• [ABOUT THIS TASK]
Starting at the top of the entries below, set down each line exactly as written, and stop after the line containing "A [List *] is".
*** Opening of EXERCISE MATERIAL ***
(* ===== verification/Nodes.v ===== *)
(** * Parse trees

    The node types of [src/postgres/include/nodes/] that occur in raw parse trees:
    one module per C struct, with a record [t] of all its fields, and [Node], the
    union the C code reads through the tag of a [Node *].  The types of the
    enumerations are in [Enums].

    A [List *] is a [list] ([NIL] is the empty list), a pointer to a struct or a
    [Node *] an [option], a [char *] an [option string], and the [NodeTag] or
    [Expr] at the head of a struct is the constructor of [Node].  The
    [SelectStmt *] operands of a set operation and the [Value *] of
    [AlterObjectDependsStmt] are stored as the [Node *] they are cast from.  A cell of a list of nodes that is a null pointer is the
    empty list, [N_List []].  Any other kind of node is an [N_Other] with its
    tag. *)
From S2P Require Import Prelude Buffer Enums.

Local Set Warnings "-register-all".

(** ** Values *)

(** [Value]: the [NodeTag] of the struct says which member of [val] is in use. *)
Inductive Value : Type :=
| Integer (ival : Z)
| Float (str : string)
| String_ (str : string)
| BitString (str : string)
| Null.

#[export] Instance Value_eq_dec : EqDecision Value.
Proof. solve_decision. Defined.

(** ** Structs *)


Module Alias.
Record t {Node : Type} : Type := mk {
  aliasname : option string;
  colnames : list Node
}.
Arguments t : clear implicits.
Arguments mk {Node}.
Scheme All for t.
End Alias.

Module RangeVar.
Record t {Node : Type} : Type := mk {
  catalogname : option string;
  schemaname : option string;
  relname : option string;
  inh : bool;
  relpersistence : ascii;
  alias : option (Alias.t Node);
  location : Z
}.
Arguments t : clear implicits.
Arguments mk {Node}.
Scheme All for t.
End RangeVar.

Module TypeName.
Record t {Node : Type} : Type := mk {
  names : list Node;
  typeOid : Z;
  setof : bool;
  pct_type : bool;
  typmods : list Node;
  typemod : Z;
  arrayBounds : list Node;
  location : Z
}.
Arguments t : clear implicits.
Arguments mk {Node}.
Scheme All for t.
End TypeName.

Module ColumnRef.
Record t {Node : Type} : Type := mk {
  fields : list Node;
  location : Z
}.
Arguments t : clear implicits.
Arguments mk {Node}.
Scheme All for t.
End ColumnRef.

Module ParamRef.
Record t {Node : Type} : Type := mk {
  number : Z;
  location : Z
}.
Arguments t : clear implicits.
Arguments mk {Node}.
Scheme All for t.
End ParamRef.

Module A_Expr.
Record t {Node : Type} : Type := mk {
  kind : A_Expr_Kind;
  name : list Node;
  lexpr : option Node;
  rexpr : option Node;
  location : Z
}.
Arguments t : clear implicits.
Arguments mk {Node}.
Scheme All for t.
End A_Expr.

Module A_Const.
Record t {Node : Type} : Type := mk {
  val : Value;
  location : Z
}.
Arguments t : clear implicits.
Arguments mk {Node}.
Scheme All for t.
End A_Const.

Module TypeCast.
Record t {Node : Type} : Type := mk {
  arg : option Node;
  typeName : option (TypeName.t Node);
  location : Z
}.
Arguments t : clear implicits.
Arguments mk {Node}.
Scheme All for t.
End TypeCast.

Module CollateClause.
Record t {Node : Type} : Type := mk {
  arg : option Node;
  collname : list Node;
  location : Z
}.
Arguments t : clear implicits.
Arguments mk {Node}.
Scheme All for t.
End CollateClause.

Module RoleSpec.
Record t {Node : Type} : Type := mk {
  roletype : RoleSpecType;
  rolename : option string;
  location : Z
}.
Arguments t : clear implicits.
Arguments mk {Node}.
Scheme All for t.
End RoleSpec.

Module WindowDef.
Record t {Node : Type} : Type := mk {
  name : option string;
  refname : option string;
  partitionClause : list Node;
  orderClause : list Node;
  frameOptions : Z;
  startOffset : option Node;
  endOffset : option Node;
  location : Z
}.
Arguments t : clear implicits.
Arguments mk {Node}.
Scheme All for t.
End WindowDef.

Module SortBy.
Record t {Node : Type} : Type := mk {
  node : option Node;
  sortby_dir : SortByDir;
  sortby_nulls : SortByNulls;
  useOp : list Node;
  location : Z
}.
Arguments t : clear implicits.
Arguments mk {Node}.
Scheme All for t.
End SortBy.

Module FuncCall.
Record t {Node : Type} : Type := mk {
  funcname : list Node;
  args : list Node;
  agg_order : list Node;
  agg_filter : option Node;
  agg_within_group : bool;
  agg_star : bool;
  agg_distinct : bool;
  func_variadic : bool;
  over : option (WindowDef.t Node);
  location : Z
}.
Arguments t : clear implicits.
Arguments mk {Node}.
Scheme All for t.
End FuncCall.

Module A_Star.
Record t {Node : Type} : Type := mk { }.
Arguments t : clear implicits.
Arguments mk {Node}.
Scheme All for t.
End A_Star.

Module A_Indices.
Record t {Node : Type} : Type := mk {
  is_slice : bool;
  lidx : option Node;
  uidx : option Node
}.
Arguments t : clear implicits.
Arguments mk {Node}.
Scheme All for t.
End A_Indices.

Module A_Indirection.
Record t {Node : Type} : Type := mk {
  arg : option Node;
  indirection : list Node
}.
Arguments t : clear implicits.
Arguments mk {Node}.
Scheme All for t.
End A_Indirection.

Module A_ArrayExpr.
Record t {Node : Type} : Type := mk {
  elements : list Node;
  location : Z
}.
Arguments t : clear implicits.
Arguments mk {Node}.
Scheme All for t.
End A_ArrayExpr.

Module ResTarget.
Record t {Node : Type} : Type := mk {
  name : option string;
  indirection : list Node;
  val : option Node;
  location : Z
}.
Arguments t : clear implicits.
Arguments mk {Node}.
Scheme All for t.
End ResTarget.

Module MultiAssignRef.
Record t {Node : Type} : Type := mk {
  source : option Node;
  colno : Z;
  ncolumns : Z
}.
Arguments t : clear implicits.
Arguments mk {Node}.
Scheme All for t.
End MultiAssignRef.

Module NamedArgExpr.
Record t {Node : Type} : Type := mk {
  arg : option Node;
  name : option string;
  argnumber : Z;
  location : Z
}.
Arguments t : clear implicits.
Arguments mk {Node}.
Scheme All for t.
End NamedArgExpr.

Module BoolExpr.
Record t {Node : Type} : Type := mk {
  boolop : BoolExprType;
  args : list Node;
  location : Z
}.
Arguments t : clear implicits.
Arguments mk {Node}.
Scheme All for t.
End BoolExpr.

Module SubLink.
Record t {Node : Type} : Type := mk {
  subLinkType : SubLinkType;
  subLinkId : Z;
  testexpr : option Node;
  operName : list Node;
  subselect : option Node;
  location : Z
}.
Arguments t : clear implicits.
Arguments mk {Node}.
Scheme All for t.
End SubLink.

Module CaseWhen.
Record t {Node : Type} : Type := mk {
  expr : option Node;
  result : option Node;
  location : Z
}.
Arguments t : clear implicits.
Arguments mk {Node}.
Scheme All for t.
End CaseWhen.

Module CaseExpr.
Record t {Node : Type} : Type := mk {
  casetype : Z;
  casecollid : Z;
  arg : option Node;
  args : list Node;
  defresult : option Node;
  location : Z
}.
Arguments t : clear implicits.
Arguments mk {Node}.
Scheme All for t.
End CaseExpr.

Module RowExpr.
Record t {Node : Type} : Type := mk {
  args : list Node;
  row_typeid : Z;
  row_format : CoercionForm;
  colnames : list Node;
  location : Z
}.
Arguments t : clear implicits.
Arguments mk {Node}.
Scheme All for t.
End RowExpr.

Module CoalesceExpr.
Record t {Node : Type} : Type := mk {
  coalescetype : Z;
  coalescecollid : Z;
  args : list Node;
  location : Z
}.
Arguments t : clear implicits.
Arguments mk {Node}.
Scheme All for t.
End CoalesceExpr.

Module MinMaxExpr.
Record t {Node : Type} : Type := mk {
  minmaxtype : Z;
  minmaxcollid : Z;
  inputcollid : Z;
  op : MinMaxOp;
  args : list Node;
  location : Z
}.
Arguments t : clear implicits.
Arguments mk {Node}.
Scheme All for t.
End MinMaxExpr.

Module SQLValueFunction.
Record t {Node : Type} : Type := mk {
  op : SQLValueFunctionOp;
  type_ : Z;
  typmod : Z;
  location : Z
}.
Arguments t : clear implicits.
Arguments mk {Node}.
Scheme All for t.
End SQLValueFunction.

Module XmlExpr.
Record t {Node : Type} : Type := mk {
  op : XmlExprOp;
  name : option string;
  named_args : list Node;
  arg_names : list Node;
  args : list Node;
  xmloption : XmlOptionType;
  type_ : Z;
  typmod : Z;
  location : Z
}.
Arguments t : clear implicits.
Arguments mk {Node}.
Scheme All for t.
End XmlExpr.

Module XmlSerialize.
Record t {Node : Type} : Type := mk {
  xmloption : XmlOptionType;
  expr : option Node;
  typeName : option (TypeName.t Node);
  location : Z
}.
Arguments t : clear implicits.
Arguments mk {Node}.
Scheme All for t.
End XmlSerialize.

Module NullTest.
Record t {Node : Type} : Type := mk {
  arg : option Node;
  nulltesttype : NullTestType;
  argisrow : bool;
  location : Z
}.
Arguments t : clear implicits.
Arguments mk {Node}.
Scheme All for t.
End NullTest.

Module BooleanTest.
Record t {Node : Type} : Type := mk {
  arg : option Node;
  booltesttype : BoolTestType;
  location : Z
}.
Arguments t : clear implicits.
Arguments mk {Node}.
Scheme All for t.
End BooleanTest.

Module SetToDefault.
Record t {Node : Type} : Type := mk {
  typeId : Z;
  typeMod : Z;
  collation : Z;
  location : Z
}.
Arguments t : clear implicits.
Arguments mk {Node}.
Scheme All for t.
End SetToDefault.

Module CurrentOfExpr.
Record t {Node : Type} : Type := mk {
  cvarno : Z;
  cursor_name : option string;
  cursor_param : Z
}.
Arguments t : clear implicits.
Arguments mk {Node}.
Scheme All for t.
End CurrentOfExpr.

Module GroupingFunc.
Record t {Node : Type} : Type := mk {
  args : list Node;
  refs : list Z;
  cols : list Z;
  agglevelsup : Z;
  location : Z
}.
Arguments t : clear implicits.
Arguments mk {Node}.
Scheme All for t.
End GroupingFunc.

Module DefElem.
Record t {Node : Type} : Type := mk {
  defnamespace : option string;
  defname : option string;
  arg : option Node;
  defaction : DefElemAction;
  location : Z
}.
Arguments t : clear implicits.
Arguments mk {Node}.
Scheme All for t.
End DefElem.

Module IndexElem.
Record t {Node : Type} : Type := mk {
  name : option string;
  expr : option Node;
  indexcolname : option string;
  collation : list Node;
  opclass : list Node;
  opclassopts : list Node;
  ordering : SortByDir;
  nulls_ordering : SortByNulls
}.
Arguments t : clear implicits.
Arguments mk {Node}.
Scheme All for t.
End IndexElem.

Module Constraint.
Record t {Node : Type} : Type := mk {
  contype : ConstrType;
  conname : option string;
  deferrable : bool;
  initdeferred : bool;
  location : Z;
  is_no_inherit : bool;
  raw_expr : option Node;
  cooked_expr : option string;
  generated_when : ascii;
  keys : list Node;
  including : list Node;
  exclusions : list Node;
  options : list Node;
  indexname : option string;
  indexspace : option string;
  reset_default_tblspc : bool;
  access_method : option string;
  where_clause : option Node;
  pktable : option (RangeVar.t Node);
  fk_attrs : list Node;
  pk_attrs : list Node;
  fk_matchtype : ascii;
  fk_upd_action : ascii;
  fk_del_action : ascii;
  old_conpfeqop : list Node;
  old_pktable_oid : Z;
  skip_validation : bool;
  initially_valid : bool
}.
Arguments t : clear implicits.
Arguments mk {Node}.
Scheme All for t.
End Constraint.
*** Close of EXERCISE MATERIAL ***
• [RESULT BELOW]
(* ===== verification/Nodes.v ===== *)
(** * Parse trees

    The node types of [src/postgres/include/nodes/] that occur in raw parse trees:
    one module per C struct, with a record [t] of all its fields, and [Node], the
    union the C code reads through the tag of a [Node *].  The types of the
    enumerations are in [Enums].

    A [List *] is a [list] ([NIL] is the empty list), a pointer to a struct or a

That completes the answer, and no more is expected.